Selain terobsesi menjadi juara, ia punya motif lain: ingin mendapatkan Azizah.
Motif itulah yang kiranya menjadi kekhawatiran ayah Ja’far.
Maka
dalam satu adegan, orang tua Ja’far berpesan kepada putranya, "bacalah
Qur’an atas nama Tuhanmu. Menata niat seperti itulah yang justru digambarkan
menjadi kesulitan terbesar seorang qari’." Bahkan sampai saat itu, Ja’far
masih terus belajar untuk memposisikan bacaan Qur’an-nya sebagai ‘dakwah’.

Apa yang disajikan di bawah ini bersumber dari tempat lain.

(** [query], stage by stage. *)
Lemma query_cases (params : Params) (size : Z) (self : t) :
  query params size self =
  match transmit params size self with
  | Return raw self1 => parse_reply raw self1
  | Raise e self1 => Raise e self1
  | Block self1 => Block self1
  end.
Proof. rewrite query_transmit. reflexivity. Qed.

Lemma transmit_cases (params : Params) (size : Z) (self : t) :
  transmit params size self =
  match mk_request (id self + 1) params with
  | inl e => Raise e (set_id (id self + 1) self)
  | inr request =>
      match Socket.sendall (payload request) (socket self) with
      | (sock, Some e) => Raise e (set_socket sock (set_id (id self + 1) self))
      | (sock, None) =>
          receive size (set_socket sock (set_id (id self + 1) self))
      end
  end.
Proof.
  unfold transmit, sendall. unfold_monad. simpl.
  destruct (mk_request (id self + 1) params) as [e|request]; simpl; [reflexivity|].
  destruct (Socket.sendall _ _) as [sock [e|]]; reflexivity.
Qed.
End QueryPaths.

(** X2.  Parameters of no known kind are refused after the counter has
    moved: [query] raises PetanqueError("Invalid request params"), nothing
    reaches the socket, and the id is used up, so that the next request
    is sent under the id after it. *)
Theorem query_unknown_params_uses_an_id `{Protocol}
  (size size' : Z) (self : t) (params : Params) :
  known params = true ->
  query UnknownParams size self =
    Raise (PetanqueError "Invalid request params") (set_id (id self + 1) self) /\
  socket (final (query UnknownParams size self)) = socket self /\
  exists request,
    mk_request (id self + 2) params = inr request /\
    Request.id request = id self + 2 /\
    Socket.sent (socket (final (query params size'
                                  (final (query UnknownParams size self))))) =
    Socket.sent (socket self) ++ [payload request].
Proof.
  intros Hknown.
  assert (Hq : query UnknownParams size self =
               Raise (PetanqueError "Invalid request params") (set_id (id self + 1) self)).
  { rewrite query_cases, transmit_cases. reflexivity. }
  rewrite Hq. simpl. split; [reflexivity|]. split; [reflexivity|].
  destruct (known_mk_request (id self + 2) params Hknown) as [request Hmk].
  exists request. split; [exact Hmk|]. split; [exact (mk_request_id _ _ _ Hmk)|].
  rewrite query_final_transmit.
  pose proof (transmit_sent params size' (set_id (id self + 1) self)) as Hsent.
  simpl in Hsent. replace (id self + 1 + 1) with (id self + 2) in Hsent by lia.
  rewrite Hmk in Hsent. exact Hsent.
Qed.

Lemma query_unknown_params_uses_an_id_witness :
  known (GoalsParams (JInt 42)) = true /\
  query (H:=Compact.protocol) UnknownParams 1024 (awaiting [] []) =
    Raise (PetanqueError "Invalid request params")
      (set_id (id (awaiting [] []) + 1) (awaiting [] [])).
Proof.
  split; [reflexivity|].
  exact (proj1 (query_unknown_params_uses_an_id (H:=Compact.protocol) 1024 1024
                  (awaiting [] []) (GoalsParams (JInt 42)) eq_refl)).
Defined.

(** X3.  [query] returns a response exactly when the reply was received,
    decodes as a Response, and carries the id of the request just sent;
    the session it leaves is the one the receive loop left. *)
Theorem query_returns_iff `{Protocol}
  (params : Params) (size : Z) (self self' : t) (resp : Response.t) :
  query params size self = Return resp self' <->
  exists raw,
    transmit params size self = Return raw self' /\
    Response_of_bytes raw = inr resp /\
    Response.id resp = id self + 1.
Proof.
  rewrite query_cases.
  pose proof (transmit_final params size self) as [_ Hid].
  destruct (transmit params size self) as [raw s1|e s1|s1]; simpl in Hid.
  - rewrite parse_reply_cases. split.
    + destruct (Response_of_bytes raw) as [e|r] eqn:Eresp.
      * destruct (is_ValueError e); [destruct (Failure_of_bytes raw)|]; discriminate.
      * destruct (Z.eqb_spec (Response.id r) (id s1)) as [Heq|]; [|discriminate].
        intros Hr; inversion Hr; subst. exists raw.
        split; [reflexivity|]. split; [exact Eresp|]. congruence.
    + intros (raw' & Ht & Hresp & Hrid). inversion Ht; subst.
      rewrite Hresp. rewrite Hid, <- Hrid, Z.eqb_refl. reflexivity.
  - split; [discriminate|]. intros (raw & Ht & _); discriminate.
  - split; [discriminate|]. intros (raw & Ht & _); discriminate.
Qed.

Lemma query_returns_iff_witness :
  query (H:=Compact.protocol) (GoalsParams (JInt 42)) 1024
    (awaiting [] [Compact.reply "3 int 0"]) =
  Return (Response.mk 3 (JInt 0))
    (final (transmit (H:=Compact.protocol) (GoalsParams (JInt 42)) 1024
              (awaiting [] [Compact.reply "3 int 0"]))).
Proof.
  apply (proj2 (query_returns_iff (H:=Compact.protocol) _ _ _ _ _)).
  exists (list_byte_of_string "3 int 0").
  split; [vm_compute; reflexivity|]. split; vm_compute; reflexivity.
Defined.

(** X4.  When [sendall] raises, [query] raises the same exception at
    once: the counter has moved and the payload was handed over, and
    nothing is read, so whatever the socket holds stays there for the
    next call. *)
Theorem query_send_failure `{Protocol}
  (params : Params) (size : Z) (self : t) (e : exn) (rest : list (option exn)) :
  known params = true ->
  Socket.send_faults (socket self) = Some e :: rest ->
  exists request,
    mk_request (id self + 1) params = inr request /\
    query params size self =
    Raise e
      (set_socket
         (Socket.mk (Socket.sent (socket self) ++ [payload request]) rest
            (Socket.incoming (socket self)))
         (set_id (id self + 1) self)).
Proof.
  intros Hknown Hfaults.
  destruct (known_mk_request (id self + 1) params Hknown) as [request Hmk].
  exists request. split; [exact Hmk|].
  rewrite query_cases, transmit_cases, Hmk.
  unfold Socket.sendall. rewrite Hfaults. reflexivity.
Qed.

Lemma query_send_failure_witness :
  exists request,
    mk_request (H:=Compact.protocol) (id (awaiting [Some (OSError "Broken pipe")]
                                            [Compact.reply "3 int 0"]) + 1)
      (GoalsParams (JInt 42)) = inr request /\
    query (H:=Compact.protocol) (GoalsParams (JInt 42)) 1024
      (awaiting [Some (OSError "Broken pipe")] [Compact.reply "3 int 0"]) =
    Raise (OSError "Broken pipe")
      (set_socket
         (Socket.mk
            (Socket.sent (socket (awaiting [Some (OSError "Broken pipe")]
                                    [Compact.reply "3 int 0"])) ++
             [payload (H:=Compact.protocol) request])
            []
            (Socket.incoming (socket (awaiting [Some (OSError "Broken pipe")]
                                        [Compact.reply "3 int 0"]))))
         (set_id (id (awaiting [Some (OSError "Broken pipe")]
                        [Compact.reply "3 int 0"]) + 1)
            (awaiting [Some (OSError "Broken pipe")] [Compact.reply "3 int 0"]))).
Proof.
  exact (query_send_failure (H:=Compact.protocol) (GoalsParams (JInt 42)) 1024
           (awaiting [Some (OSError "Broken pipe")] [Compact.reply "3 int 0"])
           (OSError "Broken pipe") [] eq_refl eq_refl).
Defined.

(** ** The receive loop, when no chunk is short *)

Lemma recv_loop_never_short (size : Z) :
  forall (inc : list recv_event) (fragments : list bytes),
    never_short size inc ->
    forall got rest, recv_loop size inc fragments <> Received got rest.
Proof.
  induction inc as [|[chunk|e] inc IH]; intros fragments Hns got rest; simpl;
    try discriminate.
  destruct (Z.ltb_spec (Z.of_nat (List.length chunk)) size) as [Hlt|Hge].
  - specialize (Hns chunk (or_introl eq_refl)). lia.
  - apply IH. intros c Hc. apply Hns. right. exact Hc.
Qed.

Lemma recv_loop_full_chunks (size : Z) :
  forall (chunks : list bytes) (fragments : list bytes),
    Forall (fun c => size <= Z.of_nat (List.length c)) chunks ->
    recv_loop size (map Chunk chunks) fragments = RecvBlocked.
Proof.
  induction chunks as [|c chunks IH]; intros fragments Hall; simpl; [reflexivity|].
  inversion Hall; subst.
  destruct (Z.ltb_spec (Z.of_nat (List.length c)) size); [lia|].
  apply IH. assumption.
Qed.

Lemma recv_loop_error (size : Z) (e : exn) (rest : list recv_event) :
  forall (chunks : list bytes) (fragments : list bytes),
    Forall (fun c => size <= Z.of_nat (List.length c)) chunks ->
    recv_loop size (map Chunk chunks ++ RecvError e :: rest) fragments =
    RecvRaised e rest.
Proof.
  induction chunks as [|c chunks IH]; intros fragments Hall; simpl; [reflexivity|].
  inversion Hall; subst.
  destruct (Z.ltb_spec (Z.of_nat (List.length c)) size); [lia|].
  apply IH. assumption.
Qed.

Lemma sendall_succeeds (data : bytes) (sock : Socket.t) :
  hd None (Socket.send_faults sock) = None ->
  Socket.sendall data sock =
  (Socket.mk (Socket.sent sock ++ [data]) (tl (Socket.send_faults sock))
     (Socket.incoming sock), None).
Proof.
  unfold Socket.sendall.
  destruct (Socket.send_faults sock) as [|fault rest]; simpl; [reflexivity|].
  intros ->. reflexivity.
Qed.
(* ===== verification/OcallError.v ===== *)
(** * The error codes of an ocall (wapo-env/src/lib.rs)

    [OcallError] with the discriminants of its [#[repr(u8)]] enum, the cast to
    [u8] and the derived [TryFromPrimitive].  Code 6 is the only byte with no
    variant. *)
From S2P Require Import Prelude.

(** The variant [Ok] is written [EOk] here, [Ok] being a constructor of
    [result]. *)
Inductive OcallError : Type :=
| EOk | UnknownCallNumber | InvalidAddress | InvalidParameter | InvalidEncoding
| NoMemory | NotFound | UnsupportedOperation | IoError | ResourceLimited | Pending
| EndOfFile | GasExhausted | Stifled | AlreadyExists | DataCorruption | Forbiden
| ConditionError | Reserved19 | Reserved20 | Reserved21 | Reserved22 | Reserved23
| Reserved24 | Reserved25 | Reserved26 | Reserved27 | Reserved28 | Reserved29
| Reserved30 | Reserved31 | Reserved32 | Reserved33 | Reserved34 | Reserved35
| Reserved36 | Reserved37 | Reserved38 | Reserved39 | Reserved40 | Reserved41
| Reserved42 | Reserved43 | Reserved44 | Reserved45 | Reserved46 | Reserved47
| Reserved48 | Reserved49 | Reserved50 | Reserved51 | Reserved52 | Reserved53
| Reserved54 | Reserved55 | Reserved56 | Reserved57 | Reserved58 | Reserved59
| Reserved60 | Reserved61 | Reserved62 | Reserved63 | Reserved64 | Reserved65
| Reserved66 | Reserved67 | Reserved68 | Reserved69 | Reserved70 | Reserved71
| Reserved72 | Reserved73 | Reserved74 | Reserved75 | Reserved76 | Reserved77
| Reserved78 | Reserved79 | Reserved80 | Reserved81 | Reserved82 | Reserved83
| Reserved84 | Reserved85 | Reserved86 | Reserved87 | Reserved88 | Reserved89
| Reserved90 | Reserved91 | Reserved92 | Reserved93 | Reserved94 | Reserved95
| Reserved96 | Reserved97 | Reserved98 | Reserved99 | Reserved100 | Reserved101
| Reserved102 | Reserved103 | Reserved104 | Reserved105 | Reserved106 | Reserved107
| Reserved108 | Reserved109 | Reserved110 | Reserved111 | Reserved112 | Reserved113
| Reserved114 | Reserved115 | Reserved116 | Reserved117 | Reserved118 | Reserved119
| Reserved120 | Reserved121 | Reserved122 | Reserved123 | Reserved124 | Reserved125
| Reserved126 | Reserved127 | Reserved128 | Reserved129 | Reserved130 | Reserved131
| Reserved132 | Reserved133 | Reserved134 | Reserved135 | Reserved136 | Reserved137
| Reserved138 | Reserved139 | Reserved140 | Reserved141 | Reserved142 | Reserved143
| Reserved144 | Reserved145 | Reserved146 | Reserved147 | Reserved148 | Reserved149
| Reserved150 | Reserved151 | Reserved152 | Reserved153 | Reserved154 | Reserved155
| Reserved156 | Reserved157 | Reserved158 | Reserved159 | Reserved160 | Reserved161
| Reserved162 | Reserved163 | Reserved164 | Reserved165 | Reserved166 | Reserved167
| Reserved168 | Reserved169 | Reserved170 | Reserved171 | Reserved172 | Reserved173
| Reserved174 | Reserved175 | Reserved176 | Reserved177 | Reserved178 | Reserved179
| Reserved180 | Reserved181 | Reserved182 | Reserved183 | Reserved184 | Reserved185
| Reserved186 | Reserved187 | Reserved188 | Reserved189 | Reserved190 | Reserved191
| Reserved192 | Reserved193 | Reserved194 | Reserved195 | Reserved196 | Reserved197
| Reserved198 | Reserved199 | Reserved200 | Reserved201 | Reserved202 | Reserved203
| Reserved204 | Reserved205 | Reserved206 | Reserved207 | Reserved208 | Reserved209
| Reserved210 | Reserved211 | Reserved212 | Reserved213 | Reserved214 | Reserved215
| Reserved216 | Reserved217 | Reserved218 | Reserved219 | Reserved220 | Reserved221
| Reserved222 | Reserved223 | Reserved224 | Reserved225 | Reserved226 | Reserved227
| Reserved228 | Reserved229 | Reserved230 | Reserved231 | Reserved232 | Reserved233
| Reserved234 | Reserved235 | Reserved236 | Reserved237 | Reserved238 | Reserved239
| Reserved240 | Reserved241 | Reserved242 | Reserved243 | Reserved244 | Reserved245
| Reserved246 | Reserved247 | Reserved248 | Reserved249 | Reserved250 | Reserved251
| Reserved252 | Reserved253 | Reserved254 | Reserved255.

(** The discriminant, [self as u8]. *)
Definition OcallError_code (e : OcallError) : Z :=
  match e with
  | EOk => 0 | UnknownCallNumber => 1 | InvalidAddress => 2 | InvalidParameter => 3
  | InvalidEncoding => 4 | NoMemory => 5 | NotFound => 7 | UnsupportedOperation => 8
  | IoError => 9 | ResourceLimited => 10 | Pending => 11 | EndOfFile => 12
  | GasExhausted => 13 | Stifled => 14 | AlreadyExists => 15 | DataCorruption => 16
  | Forbiden => 17 | ConditionError => 18 | Reserved19 => 19 | Reserved20 => 20
  | Reserved21 => 21 | Reserved22 => 22 | Reserved23 => 23 | Reserved24 => 24
  | Reserved25 => 25 | Reserved26 => 26 | Reserved27 => 27 | Reserved28 => 28
  | Reserved29 => 29 | Reserved30 => 30 | Reserved31 => 31 | Reserved32 => 32
  | Reserved33 => 33 | Reserved34 => 34 | Reserved35 => 35 | Reserved36 => 36
  | Reserved37 => 37 | Reserved38 => 38 | Reserved39 => 39 | Reserved40 => 40
  | Reserved41 => 41 | Reserved42 => 42 | Reserved43 => 43 | Reserved44 => 44
  | Reserved45 => 45 | Reserved46 => 46 | Reserved47 => 47 | Reserved48 => 48
  | Reserved49 => 49 | Reserved50 => 50 | Reserved51 => 51 | Reserved52 => 52
  | Reserved53 => 53 | Reserved54 => 54 | Reserved55 => 55 | Reserved56 => 56
  | Reserved57 => 57 | Reserved58 => 58 | Reserved59 => 59 | Reserved60 => 60
  | Reserved61 => 61 | Reserved62 => 62 | Reserved63 => 63 | Reserved64 => 64
  | Reserved65 => 65 | Reserved66 => 66 | Reserved67 => 67 | Reserved68 => 68
  | Reserved69 => 69 | Reserved70 => 70 | Reserved71 => 71 | Reserved72 => 72
  | Reserved73 => 73 | Reserved74 => 74 | Reserved75 => 75 | Reserved76 => 76
  | Reserved77 => 77 | Reserved78 => 78 | Reserved79 => 79 | Reserved80 => 80
  | Reserved81 => 81 | Reserved82 => 82 | Reserved83 => 83 | Reserved84 => 84
  | Reserved85 => 85 | Reserved86 => 86 | Reserved87 => 87 | Reserved88 => 88
  | Reserved89 => 89 | Reserved90 => 90 | Reserved91 => 91 | Reserved92 => 92
  | Reserved93 => 93 | Reserved94 => 94 | Reserved95 => 95 | Reserved96 => 96
  | Reserved97 => 97 | Reserved98 => 98 | Reserved99 => 99 | Reserved100 => 100
  | Reserved101 => 101 | Reserved102 => 102 | Reserved103 => 103 | Reserved104 => 104
  | Reserved105 => 105 | Reserved106 => 106 | Reserved107 => 107 | Reserved108 => 108
  | Reserved109 => 109 | Reserved110 => 110 | Reserved111 => 111 | Reserved112 => 112
  | Reserved113 => 113 | Reserved114 => 114 | Reserved115 => 115 | Reserved116 => 116
  | Reserved117 => 117 | Reserved118 => 118 | Reserved119 => 119 | Reserved120 => 120
  | Reserved121 => 121 | Reserved122 => 122 | Reserved123 => 123 | Reserved124 => 124
  | Reserved125 => 125 | Reserved126 => 126 | Reserved127 => 127 | Reserved128 => 128
  | Reserved129 => 129 | Reserved130 => 130 | Reserved131 => 131 | Reserved132 => 132
  | Reserved133 => 133 | Reserved134 => 134 | Reserved135 => 135 | Reserved136 => 136
  | Reserved137 => 137 | Reserved138 => 138 | Reserved139 => 139 | Reserved140 => 140
  | Reserved141 => 141 | Reserved142 => 142 | Reserved143 => 143 | Reserved144 => 144
  | Reserved145 => 145 | Reserved146 => 146 | Reserved147 => 147 | Reserved148 => 148
  | Reserved149 => 149 | Reserved150 => 150 | Reserved151 => 151 | Reserved152 => 152
  | Reserved153 => 153 | Reserved154 => 154 | Reserved155 => 155 | Reserved156 => 156
  | Reserved157 => 157 | Reserved158 => 158 | Reserved159 => 159 | Reserved160 => 160
  | Reserved161 => 161 | Reserved162 => 162 | Reserved163 => 163 | Reserved164 => 164
  | Reserved165 => 165 | Reserved166 => 166 | Reserved167 => 167 | Reserved168 => 168
  | Reserved169 => 169 | Reserved170 => 170 | Reserved171 => 171 | Reserved172 => 172
  | Reserved173 => 173 | Reserved174 => 174 | Reserved175 => 175 | Reserved176 => 176
  | Reserved177 => 177 | Reserved178 => 178 | Reserved179 => 179 | Reserved180 => 180
  | Reserved181 => 181 | Reserved182 => 182 | Reserved183 => 183 | Reserved184 => 184
  | Reserved185 => 185 | Reserved186 => 186 | Reserved187 => 187 | Reserved188 => 188
  | Reserved189 => 189 | Reserved190 => 190 | Reserved191 => 191 | Reserved192 => 192
  | Reserved193 => 193 | Reserved194 => 194 | Reserved195 => 195 | Reserved196 => 196
  | Reserved197 => 197 | Reserved198 => 198 | Reserved199 => 199 | Reserved200 => 200
  | Reserved201 => 201 | Reserved202 => 202 | Reserved203 => 203 | Reserved204 => 204
  | Reserved205 => 205 | Reserved206 => 206 | Reserved207 => 207 | Reserved208 => 208
  | Reserved209 => 209 | Reserved210 => 210 | Reserved211 => 211 | Reserved212 => 212
  | Reserved213 => 213 | Reserved214 => 214 | Reserved215 => 215 | Reserved216 => 216
  | Reserved217 => 217 | Reserved218 => 218 | Reserved219 => 219 | Reserved220 => 220
  | Reserved221 => 221 | Reserved222 => 222 | Reserved223 => 223 | Reserved224 => 224
  | Reserved225 => 225 | Reserved226 => 226 | Reserved227 => 227 | Reserved228 => 228
  | Reserved229 => 229 | Reserved230 => 230 | Reserved231 => 231 | Reserved232 => 232
  | Reserved233 => 233 | Reserved234 => 234 | Reserved235 => 235 | Reserved236 => 236
  | Reserved237 => 237 | Reserved238 => 238 | Reserved239 => 239 | Reserved240 => 240
  | Reserved241 => 241 | Reserved242 => 242 | Reserved243 => 243 | Reserved244 => 244
  | Reserved245 => 245 | Reserved246 => 246 | Reserved247 => 247 | Reserved248 => 248
  | Reserved249 => 249 | Reserved250 => 250 | Reserved251 => 251 | Reserved252 => 252
  | Reserved253 => 253 | Reserved254 => 254 | Reserved255 => 255
  end.

Definition OcallError_all : list OcallError :=
  [ EOk; UnknownCallNumber; InvalidAddress; InvalidParameter; InvalidEncoding;
    NoMemory; NotFound; UnsupportedOperation; IoError; ResourceLimited; Pending;
    EndOfFile; GasExhausted; Stifled; AlreadyExists; DataCorruption; Forbiden;
    ConditionError; Reserved19; Reserved20; Reserved21; Reserved22; Reserved23;
    Reserved24; Reserved25; Reserved26; Reserved27; Reserved28; Reserved29; Reserved30;
    Reserved31; Reserved32; Reserved33; Reserved34; Reserved35; Reserved36; Reserved37;
    Reserved38; Reserved39; Reserved40; Reserved41; Reserved42; Reserved43; Reserved44;
    Reserved45; Reserved46; Reserved47; Reserved48; Reserved49; Reserved50; Reserved51;
    Reserved52; Reserved53; Reserved54; Reserved55; Reserved56; Reserved57; Reserved58;
    Reserved59; Reserved60; Reserved61; Reserved62; Reserved63; Reserved64; Reserved65;
    Reserved66; Reserved67; Reserved68; Reserved69; Reserved70; Reserved71; Reserved72;
    Reserved73; Reserved74; Reserved75; Reserved76; Reserved77; Reserved78; Reserved79;
    Reserved80; Reserved81; Reserved82; Reserved83; Reserved84; Reserved85; Reserved86;
    Reserved87; Reserved88; Reserved89; Reserved90; Reserved91; Reserved92; Reserved93;
    Reserved94; Reserved95; Reserved96; Reserved97; Reserved98; Reserved99;
    Reserved100; Reserved101; Reserved102; Reserved103; Reserved104; Reserved105;
    Reserved106; Reserved107; Reserved108; Reserved109; Reserved110; Reserved111;
    Reserved112; Reserved113; Reserved114; Reserved115; Reserved116; Reserved117;
    Reserved118; Reserved119; Reserved120; Reserved121; Reserved122; Reserved123;
    Reserved124; Reserved125; Reserved126; Reserved127; Reserved128; Reserved129;
    Reserved130; Reserved131; Reserved132; Reserved133; Reserved134; Reserved135;
    Reserved136; Reserved137; Reserved138; Reserved139; Reserved140; Reserved141;
    Reserved142; Reserved143; Reserved144; Reserved145; Reserved146; Reserved147;
    Reserved148; Reserved149; Reserved150; Reserved151; Reserved152; Reserved153;
    Reserved154; Reserved155; Reserved156; Reserved157; Reserved158; Reserved159;
    Reserved160; Reserved161; Reserved162; Reserved163; Reserved164; Reserved165;
    Reserved166; Reserved167; Reserved168; Reserved169; Reserved170; Reserved171;
    Reserved172; Reserved173; Reserved174; Reserved175; Reserved176; Reserved177;
    Reserved178; Reserved179; Reserved180; Reserved181; Reserved182; Reserved183;
    Reserved184; Reserved185; Reserved186; Reserved187; Reserved188; Reserved189;
    Reserved190; Reserved191; Reserved192; Reserved193; Reserved194; Reserved195;
    Reserved196; Reserved197; Reserved198; Reserved199; Reserved200; Reserved201;
    Reserved202; Reserved203; Reserved204; Reserved205; Reserved206; Reserved207;
    Reserved208; Reserved209; Reserved210; Reserved211; Reserved212; Reserved213;
    Reserved214; Reserved215; Reserved216; Reserved217; Reserved218; Reserved219;
    Reserved220; Reserved221; Reserved222; Reserved223; Reserved224; Reserved225;
    Reserved226; Reserved227; Reserved228; Reserved229; Reserved230; Reserved231;
    Reserved232; Reserved233; Reserved234; Reserved235; Reserved236; Reserved237;
    Reserved238; Reserved239; Reserved240; Reserved241; Reserved242; Reserved243;
    Reserved244; Reserved245; Reserved246; Reserved247; Reserved248; Reserved249;
    Reserved250; Reserved251; Reserved252; Reserved253; Reserved254; Reserved255 ].

(** [TryFromPrimitive::try_from]. *)
Definition OcallError_try_from (code : Z) : option OcallError :=
  snd <$> list_find (fun e => OcallError_code e = code) OcallError_all.

Lemma OcallError_code_range e : in_range U8 (OcallError_code e) = true.
Proof. by destruct e. Qed.

Lemma OcallError_try_from_code e : OcallError_try_from (OcallError_code e) = Some e.
Proof. destruct e; vm_compute; reflexivity. Qed.

(** Distinct variants have distinct codes, which decides equality. *)
#[export] Instance OcallError_eq_dec : EqDecision OcallError.
Proof.
  refine (fun a b => cast_if (decide (OcallError_code a = OcallError_code b))).
  - abstract (apply (inj Some); by rewrite <- !OcallError_try_from_code, e).
  - abstract congruence.
Defined.

Lemma OcallError_try_from_Some c e :
  OcallError_try_from c = Some e -> OcallError_code e = c.
Proof.
  unfold OcallError_try_from. intros (i & Hi)%fmap_Some.
  destruct i as [i e']. destruct Hi as [(_ & ? & _)%list_find_Some ->]. done.
Qed.

#[export] Hint Resolve OcallError_code_range : wapo.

Sementara Syathori telah tergelincir pada niatan yang salah.
Dan,
antagonis selalu licik. Ja’far yang telah dipilih Kiai Humaidi untuk mewakili
Al Amin, setelah sebelumnya dikuatkan KH Said Aqil Siradj, "Membaca Qur’an
dengan suara yang enak dan merdu adalah bagian dari dakwah"—justru
difitnah oleh Syathori dengan tuduhan yang sebetulnya ia lakukan sendiri.
Saat
itu Ja’far pulang dan bolos belajar qira’ah kepada Kiai Humaidi lantaran
ayahnya sakit dan harus segera dioperasi. Ia butuh uang untuk operasi. Nisa
mendapat pinjaman dari Syathori dengan syarat Ja’far harus mengundurkan diri
dari MTQ. Tanpa diduga, mentah-mentah ayahnya menolak bantuan itu. “Sejak kapan
kamu bisa dibeli,” kata ayah Ja’far. “Kamu harus takut sama Gusti Allah.”
Maka
Ja’far kembali ke pesantren dan mengembalikan uang pemberian Syathori dan
mengikuti MTQ. Sayang, menjelang pengumuman, ada kabar bahwa ayah Ja’far
meninggal. Ada keharuan yang menyeruak di benak dalam potongan-potongan adegan
bagian ini. Tentang pertanyaan; apa lagi yang kau cari, yang bisa kau berikan
dan banggakan kepada orang tua, bila mengaji saja tak bisa atau tak pernah?
Dan
lantunan Ar-Rahman yang bertalu-talu membasahi jiwa yang kering kerontang.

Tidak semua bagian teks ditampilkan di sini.